National Center for Biotechnology Information, National Library of Medicine, National Institutes of Health, Bethesda, MD 20894, USA.
Bioinformatics. 2010 Nov 1;26(21):2752-9. doi: 10.1093/bioinformatics/btq511. Epub 2010 Sep 8.
Term-enrichment analysis facilitates biological interpretation by assigning to experimentally/computationally obtained data annotation associated with terms from controlled vocabularies. This process usually involves obtaining statistical significance for each vocabulary term and using the most significant terms to describe a given set of biological entities, often associated with weights. Many existing enrichment methods require selections of (arbitrary number of) the most significant entities and/or do not account for weights of entities. Others either mandate extensive simulations to obtain statistics or assume normal weight distribution. In addition, most methods have difficulty assigning correct statistical significance to terms with few entities.

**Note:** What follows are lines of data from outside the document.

Arguments Ok {_ S A}.
Arguments NullDeref {_ S A}.

Declare Scope monad_scope.
Delimit Scope monad_scope with monad.
Notation "x <- m ;; k" := (bind m (fun x => k))
  (at level 100, m at next level, right associativity) : monad_scope.
Notation "m ;; k" := (bind m (fun _ => k))
  (at level 100, right associativity) : monad_scope.

(** ** The playlist collaborators (declared outside soundplayer.cpp)

    [PlaylistIter] is an abstract class; the sequencer only uses the member
    functions below.  [nextLeft] and [nextRight] return the [QPair] and the
    advanced iterator. *)
Module PlaylistIter.
Class Interface `{QReal} (I : Type) := {
  hasNext : I -> bool;
  nextLeft : I -> (option QIODevice * qreal) * I;
  nextRight : I -> (option QIODevice * qreal) * I;
  getCurrentFrequency : I -> Z;
  getCurrentVolumeDb : I -> qreal;
  getCurrentVolumePercent : I -> qreal;
  skipCurrentSoundSet : I -> I;
  stop : I -> I
}.
End PlaylistIter.

(** [Playlist::iterator()] hands out an iterator positioned at the beginning. *)
Record Playlist (I : Type) := { iterator : I }.
Arguments iterator {I}.

(** * SoundPlayer *)
Module SoundPlayer.
Section WithIterator.
Context `{QReal} {I : Type} `{!PlaylistIter.Interface I}.
Local Open Scope monad_scope.

(** The data members.  [playlist] is a raw pointer and [playlistIter] a
    smart pointer that [resetPlaylist] empties: both may be null. *)
Record t := {
  audioDevice : QAudioOutput;
  timeGapTimer : QTimer;
  noSoundTimeSpanMs : Z;
  playlist : option (Playlist I);
  playlistIter : option I;
  currentChannel : Direction;
  volumeAdjust : qreal
}.

Definition with_audioDevice (f : QAudioOutput -> QAudioOutput) (sp : t) : t :=
  {| audioDevice := f (audioDevice sp); timeGapTimer := timeGapTimer sp;
     noSoundTimeSpanMs := noSoundTimeSpanMs sp; playlist := playlist sp;
     playlistIter := playlistIter sp; currentChannel := currentChannel sp;
     volumeAdjust := volumeAdjust sp |}.

Definition with_timeGapTimer (f : QTimer -> QTimer) (sp : t) : t :=
  {| audioDevice := audioDevice sp; timeGapTimer := f (timeGapTimer sp);
     noSoundTimeSpanMs := noSoundTimeSpanMs sp; playlist := playlist sp;
     playlistIter := playlistIter sp; currentChannel := currentChannel sp;
     volumeAdjust := volumeAdjust sp |}.

Definition with_noSoundTimeSpanMs (ms : Z) (sp : t) : t :=
  {| audioDevice := audioDevice sp; timeGapTimer := timeGapTimer sp;
     noSoundTimeSpanMs := ms; playlist := playlist sp;
     playlistIter := playlistIter sp; currentChannel := currentChannel sp;
     volumeAdjust := volumeAdjust sp |}.

Definition with_playlist (p : option (Playlist I)) (sp : t) : t :=
  {| audioDevice := audioDevice sp; timeGapTimer := timeGapTimer sp;
     noSoundTimeSpanMs := noSoundTimeSpanMs sp; playlist := p;
     playlistIter := playlistIter sp; currentChannel := currentChannel sp;
     volumeAdjust := volumeAdjust sp |}.

Definition with_playlistIter (it : option I) (sp : t) : t :=
  {| audioDevice := audioDevice sp; timeGapTimer := timeGapTimer sp;
     noSoundTimeSpanMs := noSoundTimeSpanMs sp; playlist := playlist sp;
     playlistIter := it; currentChannel := currentChannel sp;
     volumeAdjust := volumeAdjust sp |}.

Definition with_currentChannel (c : Direction) (sp : t) : t :=
  {| audioDevice := audioDevice sp; timeGapTimer := timeGapTimer sp;
     noSoundTimeSpanMs := noSoundTimeSpanMs sp; playlist := playlist sp;
     playlistIter := playlistIter sp; currentChannel := c;
     volumeAdjust := volumeAdjust sp |}.

Definition with_volumeAdjust (v : qreal) (sp : t) : t :=
  {| audioDevice := audioDevice sp; timeGapTimer := timeGapTimer sp;
     noSoundTimeSpanMs := noSoundTimeSpanMs sp; playlist := playlist sp;
     playlistIter := playlistIter sp; currentChannel := currentChannel sp;
     volumeAdjust := v |}.

(** *** Calls on the owned timer *)

Definition timeGapTimer_setInterval (ms : Z) : M t unit :=
  invoke (TimerSetInterval ms) ;; modify (with_timeGapTimer (QTimer_setInterval ms)).
Definition timeGapTimer_start : M t unit :=
  invoke TimerStart ;; modify (with_timeGapTimer QTimer_start).
Definition timeGapTimer_stop : M t unit :=
  invoke TimerStop ;; modify (with_timeGapTimer QTimer_stop).

(** *** Calls on the owned sink *)

Definition audioDevice_setVolume (v : qreal) : M t unit :=
  invoke (AudioSetVolume v) ;; modify (with_audioDevice (QAudioOutput_setVolume v)).
Definition audioDevice_start (d : QIODevice) : M t unit :=
  invoke (AudioStart d) ;; modify (with_audioDevice (QAudioOutput_start d)).

(** The [StoppedState] arm of [onStateChanged] (lines 138-140), named so
    that [audioDevice_stop] can run it as the connected slot. *)
Definition onStoppedState : M t unit := timeGapTimer_start.

Definition audioDevice_stop : M t unit :=
  invoke AudioStop ;;
  sp <- get ;;
  let (a, raised) := QAudioOutput_stop (audioDevice sp) in
  modify (with_audioDevice (fun _ => a)) ;;
  if raised then onStoppedState else ret tt.

(** *** Member functions, in the order of the source *)

Definition getNoSoundTimeSpanMs : M t Z :=
  sp <- get ;; ret (noSoundTimeSpanMs sp).

Definition setNoSoundTimeSpanMs (miliseconds : Z) : M t unit :=
  modify (with_noSoundTimeSpanMs miliseconds) ;;
  sp <- get ;;
  timeGapTimer_setInterval (noSoundTimeSpanMs sp).

Definition setPlaylist (p : option (Playlist I)) : M t unit :=
  modify (with_playlist p).

Definition resetPlaylist : M t unit :=
  modify (with_playlistIter None).

Definition skipCurrentSoundSet : M t unit :=
  sp <- get ;;
  it <- deref (playlistIter sp) ;;
  invoke IterSkipCurrentSoundSet ;;
  modify (with_playlistIter (Some (PlaylistIter.skipCurrentSoundSet it))).

Definition setCorrectionAdjustVolume (percent : qreal) : M t unit :=
  modify (with_volumeAdjust percent).

Definition stopPlaylist : M t unit :=
  audioDevice_stop ;;
  timeGapTimer_stop ;;
  sp <- get ;;
  it <- deref (playlistIter sp) ;;
  invoke IterStop ;;
  modify (with_playlistIter (Some (PlaylistIter.stop it))).

Definition onStateChanged (st : QAudioState) : M t unit :=
  match st with
  | ActiveState =>
      sp <- get ;;
      it <- deref (playlistIter sp) ;;
      emit (currentPlaylistElement
              {| frequency := PlaylistIter.getCurrentFrequency it;
                 volumeDb := PlaylistIter.getCurrentVolumeDb it;
                 volumePercent := PlaylistIter.getCurrentVolumePercent it |})
  | SuspendedState => ret tt
  | StoppedState => onStoppedState
  | IdleState => audioDevice_stop ;; emit stopPlaying
  | InterruptedState => ret tt
  end.

Definition getSample : M t (option QIODevice * qreal) :=
  sp <- get ;;
  match currentChannel sp with
  | Left =>
      it <- deref (playlistIter sp) ;;
      invoke IterNextLeft ;;
      let (sample, it') := PlaylistIter.nextLeft it in
      modify (with_playlistIter (Some it')) ;;
      ret sample
  | Right =>
      it <- deref (playlistIter sp) ;;
      invoke IterNextRight ;;
      let (sample, it') := PlaylistIter.nextRight it in
      modify (with_playlistIter (Some it')) ;;
      ret sample
  | OtherDirection => ret (None, qzero)
  end.

(** The accessor [getSample] selects for a channel: its result, the advanced
    iterator and the call that is made; none for an unrecognised channel. *)
Definition fetch (ch : Direction) (it : I)
  : option ((option QIODevice * qreal) * I * Call) :=
  match ch with
  | Left => Some (PlaylistIter.nextLeft it, IterNextLeft)
  | Right => Some (PlaylistIter.nextRight it, IterNextRight)
  | OtherDirection => None
  end.

Definition setAudioDevice (device : option QIODevice) (volume : qreal) : M t unit :=
  sp <- get ;;
  audioDevice_setVolume (qadd volume (volumeAdjust sp)) ;;
  d <- deref device ;;
  isopen <- isOpen d ;;
  if negb isopen then
    opened_now <- open_ReadOnly d ;;
    if opened_now then audioDevice_start d
    else emit (errorString SOUND_SAMPLE_OPEN_ERROR)
  else audioDevice_start d.

Definition playPlaylist (channel : Direction) : M t unit :=
  resetPlaylist ;;
  sp <- get ;;
  pl <- deref (playlist sp) ;;
  modify (with_playlistIter (Some (iterator pl))) ;;
  modify (with_currentChannel channel) ;;
  sp <- get ;;
  it <- deref (playlistIter sp) ;;
  if PlaylistIter.hasNext it then
    sample <- getSample ;;
    setAudioDevice (fst sample) (snd sample)
  else emit (errorString PLAYLIST_ERROR).

Definition playNextSample : M t unit :=
  emit aboutToPlayNextElement ;;
  sp <- get ;;
  it <- deref (playlistIter sp) ;;
  if PlaylistIter.hasNext it then
    sample <- getSample ;;
    setAudioDevice (fst sample) (snd sample)
  else emit playlistEnded.

(** A playlist run has been started: the iterator handle is set. *)
Definition has_iterator (sp : t) : Prop := is_Some (playlistIter sp).

(** *** The event loop around the sequencer *)

(** What reaches the two slots without a call from the sequencer: the gap
    timer fires, or the sink reports a state. *)
Inductive Stimulus :=
| Timeout
| StateChanged (st : QAudioState).

(** The timer fires only while it is active.  A stopped sink reports nothing
    until it is started again; a sink that is not stopped may report any
    state (more than a real sink does: what holds for every enabled stimulus
    holds for the real ones). *)
Definition enabled (stim : Stimulus) (sp : t) : bool :=
  match stim with
  | Timeout => active (timeGapTimer sp)
  | StateChanged _ => negb (bool_decide (state (audioDevice sp) = StoppedState))
  end.

Definition deliver (stim : Stimulus) : M t unit :=
  match stim with
  | Timeout =>
      modify (with_timeGapTimer QTimer_expire) ;; playNextSample
  | StateChanged st =>
      modify (with_audioDevice (QAudioOutput_setState st)) ;; onStateChanged st
  end.

(** The public operations and the deliveries, as one alphabet. *)
Inductive Command :=
| SetNoSoundTimeSpanMs (miliseconds : Z)
| SetPlaylist (p : option (Playlist I))
| PlayPlaylist (channel : Direction)
| SkipCurrentSoundSet
| SetCorrectionAdjustVolume (percent : qreal)
| StopPlaylist
| Deliver (stim : Stimulus).

Definition exec (c : Command) : M t unit :=
  match c with
  | SetNoSoundTimeSpanMs ms => setNoSoundTimeSpanMs ms
  | SetPlaylist p => setPlaylist p
  | PlayPlaylist ch => playPlaylist ch
  | SkipCurrentSoundSet => skipCurrentSoundSet
  | SetCorrectionAdjustVolume o => setCorrectionAdjustVolume o
  | StopPlaylist => stopPlaylist
  | Deliver stim => deliver stim
  end.

Fixpoint run (cs : list Command) : M t unit :=
  match cs with
  | [] => ret tt
  | c :: cs' => exec c ;; run cs'
  end.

Implementing the well-known Lugananni-Rice formula, we have developed a novel approach, called SaddleSum, that is free from all the aforementioned constraints and evaluated it against several existing methods. With entity weights properly taken into account, SaddleSum is internally consistent and stable with respect to the choice of number of most significant entities selected. Making few assumptions on the input data, the proposed method is universal and can thus be applied to areas beyond analysis of microarrays. Employing asymptotic approximation, SaddleSum provides a term-size-dependent score distribution function that gives rise to accurate statistical significance even for terms with few entities. As a consequence, SaddleSum enables researchers to place confidence in its significance assignments to small terms that are often biologically most specific.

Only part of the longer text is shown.